**What is needed:** In full and without alteration, reproduce every record.

╭─ Working data

(** * LUKS2 unlocking core of GRUB (grub-core/disk/luks2.c)

    A shallow embedding of the header codec, the JSON metadata decoder,
    the keyslot resolver, the key pipeline, the unlock orchestrator and
    the scan probe, followed by the properties of the specification that
    were checked against it and by further properties of the code. *)

From Stdlib Require Import ZArith List String Ascii Bool Lia.
Import ListNotations.
Open Scope string_scope.
Open Scope list_scope.
Open Scope Z_scope.

Set Warnings "-register-all,-notation-for-abbreviation".

(** ** Machine integers *)

Definition u64 (z : Z) : Z := z mod 2 ^ 64.
Definition u32 (z : Z) : Z := z mod 2 ^ 32.

(** The value of a 32-bit two's complement [int] holding the low 32 bits
    of [z]. *)
Definition sint32 (z : Z) : Z := (z + 2 ^ 31) mod 2 ^ 32 - 2 ^ 31.

(** A byte is a number in [0, 255]. *)
Definition byte := Z.

(** ** Error codes (grub/err.h) *)

Inductive grub_err_t :=
| GRUB_ERR_NONE
| GRUB_ERR_OUT_OF_MEMORY
| GRUB_ERR_BAD_ARGUMENT
| GRUB_ERR_FILE_NOT_FOUND
| GRUB_ERR_BAD_SIGNATURE
| GRUB_ERR_ACCESS_DENIED
| GRUB_ERR_OUT_OF_RANGE
| GRUB_ERR_READ_ERROR
| GRUB_ERR_IO
| GRUB_ERR_BUG.

Definition is_err (e : grub_err_t) : bool :=
  match e with GRUB_ERR_NONE => false | _ => true end.

Arguments is_err !e : simpl nomatch.

(** libgcrypt error codes: 0 is success. *)
Definition gcry_err_code_t := Z.
Definition GPG_ERR_NO_ERROR : gcry_err_code_t := 0.

(** ** Constants of the file *)

Definition LUKS_MAGIC_1ST : list byte := [76; 85; 75; 83; 186; 190].
Definition LUKS_MAGIC_2ND : list byte := [83; 75; 85; 76; 186; 190].
Definition MAX_PASSPHRASE : Z := 256.
Definition sizeof_header : Z := 4096.

(** Modelled from the spec: the macro LUKS_LOG_SECTOR_SIZE comes from
    grub/cryptodisk.h, which is not part of the sources at hand.  The
    keyslot area "always uses 512-byte sectors" (the words of the comment
    at its use and of the specification), so the logarithm is 9. *)
Definition LUKS_LOG_SECTOR_SIZE : Z := 9.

╰─

**Reply to the exercise:**
(** * LUKS2 unlocking core of GRUB (grub-core/disk/luks2.c)

    A shallow embedding of the header codec, the JSON metadata decoder,
    the keyslot resolver, the key pipeline, the unlock orchestrator and
    the scan probe, followed by the properties of the specification that
    were checked against it and by further properties of the code. *)

From Stdlib Require Import ZArith List String Ascii Bool Lia.
Import ListNotations.
Open Scope string_scope.
Open Scope list_scope.
Open Scope Z_scope.

Set Warnings "-register-all,-notation-for-abbreviation".

(** ** Machine integers *)

Definition u64 (z : Z) : Z := z mod 2 ^ 64.
Definition u32 (z : Z) : Z := z mod 2 ^ 32.

(** The value of a 32-bit two's complement [int] holding the low 32 bits
    of [z]. *)
Definition sint32 (z : Z) : Z := (z + 2 ^ 31) mod 2 ^ 32 - 2 ^ 31.

(** A byte is a number in [0, 255]. *)
Definition byte := Z.

(** ** Error codes (grub/err.h) *)

Inductive grub_err_t :=
| GRUB_ERR_NONE
| GRUB_ERR_OUT_OF_MEMORY
| GRUB_ERR_BAD_ARGUMENT
| GRUB_ERR_FILE_NOT_FOUND
| GRUB_ERR_BAD_SIGNATURE
| GRUB_ERR_ACCESS_DENIED
| GRUB_ERR_OUT_OF_RANGE
| GRUB_ERR_READ_ERROR
| GRUB_ERR_IO
| GRUB_ERR_BUG.

Definition is_err (e : grub_err_t) : bool :=
  match e with GRUB_ERR_NONE => false | _ => true end.

Arguments is_err !e : simpl nomatch.

(** libgcrypt error codes: 0 is success. *)
Definition gcry_err_code_t := Z.
Definition GPG_ERR_NO_ERROR : gcry_err_code_t := 0.

(** ** Constants of the file *)

Definition LUKS_MAGIC_1ST : list byte := [76; 85; 75; 83; 186; 190].
Definition LUKS_MAGIC_2ND : list byte := [83; 75; 85; 76; 186; 190].
Definition MAX_PASSPHRASE : Z := 256.
Definition sizeof_header : Z := 4096.

(** Modelled from the spec: the macro LUKS_LOG_SECTOR_SIZE comes from
    grub/cryptodisk.h, which is not part of the sources at hand.  The
    keyslot area "always uses 512-byte sectors" (the words of the comment
    at its use and of the specification), so the logarithm is 9. *)
Definition LUKS_LOG_SECTOR_SIZE : Z := 9.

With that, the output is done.